Authors (including presenting author) :
Li CM (1), Mung MK (1), Cheung SK (1), Au-Yeung CT (1), Ho HY (1), Luk WLF (1), Leung CM (2), Lai KCC (2), Chow CYV (2) Lui CYG (1)
Affiliation :
(1) Department of Medicine & Therapeutics, (2) Department of Microbiology, Prince of Wales Hospital
Keyword 1: :
Antibiotic stewardship
Keyword 2: :
Bloodstream infections
Introduction :
Despite the availability of ample evidence supporting short-course (7 days) and oral-switch antibiotic therapy for bloodstream infection due to Enterobacterales (BSI-E), most physicians prescribe prolonged courses of intravenous antibiotics.
Objectives :
To compare the effectiveness of physician education, reminders, and a multifaceted antibiotic stewardship intervention in impacting physicians’ (1) prescription of short-course antibiotic and (2) de-escalation to oral antibiotic therapy for BSI-E
Methodology :
A pragmatic cluster-randomized controlled trial was conducted. Adult patients hospitalized in medical wards of Prince of Wales Hospital with BSI-E were included and randomized into 3 groups: (1) physician education alone; (2) education plus paper reminder; (3) education plus multifaceted antibiotic stewardship intervention.
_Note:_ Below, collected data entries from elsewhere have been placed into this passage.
(** ** Restoring *)

(** The start of an engine: the persisted workflows are restored one by one. *)
Definition hydrate_all (l : list (WorkflowMetadata Value)) : result Error registry :=
  result_foldM (λ r m, hydrate_workflow m r) ∅ l.

Lemma from_to_metadata (w : RegisteredWorkflow Value) : from_metadata (to_metadata w) = w.
Proof. by destruct w. Qed.

Lemma hydrate_all_Ok (l : list (WorkflowMetadata Value)) :
  NoDup (map wm_id l) → Forall (λ m, runnable (wm_definition m)) l →
  ∃ r, hydrate_all l = Ok r ∧
    ∀ i w, r !! i = Some w ↔ ∃ m, m ∈ l ∧ wm_id m = i ∧ from_metadata m = w.
Proof.
  intros Hn Hrun.
  apply (result_foldM_prefix _ (λ pre r, ∀ i w, r !! i = Some w ↔
    ∃ m, m ∈ pre ∧ wm_id m = i ∧ from_metadata m = w)).
  { intros i w. rewrite lookup_empty. set_solver. }
  intros pre m post r -> Hr. apply Forall_app in Hrun as [_ [Hm _]%Forall_cons].
  rewrite map_app in Hn. apply NoDup_app in Hn as (_ & Hn & _). unfold hydrate_workflow.
  rewrite (runnable_checked _ _ Hm). simpl.
  assert (Hfresh : r !! wm_id m = None).
  { apply eq_None_not_Some. intros (w & (m' & Hin & Hid & _)%Hr).
    apply (Hn (wm_id m)); [|left]. rewrite <- Hid. by apply list_elem_of_fmap_2. }
  rewrite bool_decide_false by (by rewrite Hfresh; intros []). eexists. split; [reflexivity|].
  intros i w. rewrite lookup_insert_Some, Hr. split.
  - intros [[<- <-]|[Hne (m' & Hin & Hid & Hw)]]; [exists m|exists m']; set_solver.
  - intros (m' & Hin & Hid & Hw). apply elem_of_app in Hin as [Hin|Hin%list_elem_of_singleton].
    + right. split; [|eauto]. intros Heq. apply (Hn (wm_id m)); [|left].
      rewrite Heq, <- Hid. by apply list_elem_of_fmap_2.
    + subst m'. by left.
Qed.

(** ** Changes one after the other *)

Section Sequential.
Context {W : Type} (cb : callback Value W).

(** The store behind the callback: a successful call applies the event, a
    failing one leaves the store as it was. *)
Context (stored : W → gmap string (WorkflowMetadata Value)).
Context (cb_stores : ∀ e w, match cb e w with
                            | (w', Ok _) => stored w' = apply_event e (stored w)
                            | (w', Err _) => stored w' = stored w
                            | (_, Panic) => False
                            end).

Definition mirrors (st : registry * W) : Prop :=
  registry_ok st.1 ∧ stored st.2 = to_metadata <$> st.1.

Lemma run_mirrors c st :
  mirrors st →
  let '(r, w, a) := run overflow_checks (Some cb) c st in
  mirrors (r, w) ∧ match a with Ok _ => True | _ => r = st.1 end.
Proof using All.
  intros [Hr Hm]. unfold run. destruct (begin overflow_checks c st.1) as [[r ch]|e|] eqn:Hb;
    [|done..].
  destruct (begin_Ok c _ _ _ Hr Hb) as [Hr' _ Hu He]. simpl.
  pose proof (cb_stores (ch_event ch) st.2) as Hc.
  destruct (cb (ch_event ch) st.2) as [w [u|e|]]; simpl; [| |done].
  - split; [|done]. split; simpl; [done|]. by rewrite Hc, Hm, He.
  - rewrite Hu. split; [|done]. split; simpl; [done|]. by rewrite Hc.
Qed.

Lemma run_all_mirrors cs st : mirrors st → mirrors (run_all overflow_checks (Some cb) cs st).
Proof using All.
  revert st. induction cs as [|c cs IH]; intros st Hst; [done|]. simpl. apply IH.
  pose proof (run_mirrors c st Hst) as Hrun.
  destruct (run overflow_checks (Some cb) c st) as [[r w] a]. apply Hrun.
Qed.

(** The registry is what is stored: when changes do not overlap and the
    callback applies exactly the events it accepts, then after any sequence of
    registrations, updates, deletions and recorded executions, successful or
    not, the stored metadata is the metadata of the registry. *)
Lemma registry_mirrors_store cs w :
  stored w = ∅ →
  let '(r, w') := run_all overflow_checks (Some cb) cs (∅, w) in
  ∀ i, stored w' !! i = get_workflow i r.
Proof using All.
  intros Hw. destruct (run_all_mirrors cs (∅, w)) as [_ Hm].
  { split; simpl; [by intros ? ?|by rewrite Hw, fmap_empty]. }
  destruct (run_all overflow_checks (Some cb) cs (∅, w)) as [r w']. simpl in Hm.
  intros i. by rewrite Hm, lookup_fmap.
Qed.

(** A change that fails changes nothing: when changes do not overlap, a
    command that answers with an error (an invalid definition, a name taken or
    missing, or a refused write, which is undone) leaves the registry and the
    stored metadata as they were. *)
Lemma failed_change_undone cs c w r1 w1 r2 w2 e :
  stored w = ∅ →
  run_all overflow_checks (Some cb) cs (∅, w) = (r1, w1) →
  run overflow_checks (Some cb) c (r1, w1) = (r2, w2, Err e) →
  r2 = r1 ∧ stored w2 = stored w1.
Proof using All.
  intros Hw Hall Hrun. pose proof (run_all_mirrors cs (∅, w)) as Hm. rewrite Hall in Hm.
  assert (Hm1 : mirrors (r1, w1)).
  { apply Hm. split; simpl; [by intros ? ?|by rewrite Hw, fmap_empty]. }
  pose proof (run_mirrors c (r1, w1) Hm1) as Hc. rewrite Hrun in Hc. destruct Hc as [[_ Hc] ->].
  split; [done|]. destruct Hm1 as [_ Hm1]. simpl in *. congruence.
Qed.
Exclusion criteria were infections requiring prolonged treatment, nosocomial infection or death before day 7 of effective antibiotic treatment, inadequate source control, and neutropenia or recent stem cell transplant. The primary outcome was the proportion of patients receiving 7 days of effective antibiotic therapy. Secondary outcomes were proportion of patients with oral switch, 30-day mortality, length of stay and re-admission within 90 days. Intention-to-treat (all randomized patients) and modified intention-to-treat analyses (excluding patients who met exclusion criteria after randomization) were performed.
Result & Outcome :
We recruited 472 patients (group 1: 144, group 2: 162, group 3: 166); 204 (43.2%) were men, and the median age was 79.5 years. The most common infections were urinary (316, 66.9%), and the most common pathogens were Escherichia coli (358, 75.8%). The proportions of patients who received 7 days of effective antibiotics were 40 (27.8%), 55 (34.0%) and 116 (69.9%) in groups 1, 2 and 3 respectively (p< 0.001). Among the 342 patients with susceptible oral antibiotics, 48 (49.5%), 64 (51.2%), and 78 (65.0%) in groups 1, 2 and 3 respectively were switched to oral antibiotics (p=0.034). Thirty patients (6.4%) died within 30 days. Other secondary outcomes were similar across the three groups. Conclusions:
Antibiotics stewardship team intervention significantly improved short-course oral-switch antibiotic therapy for BSI-E, compared with physician education and paper reminders.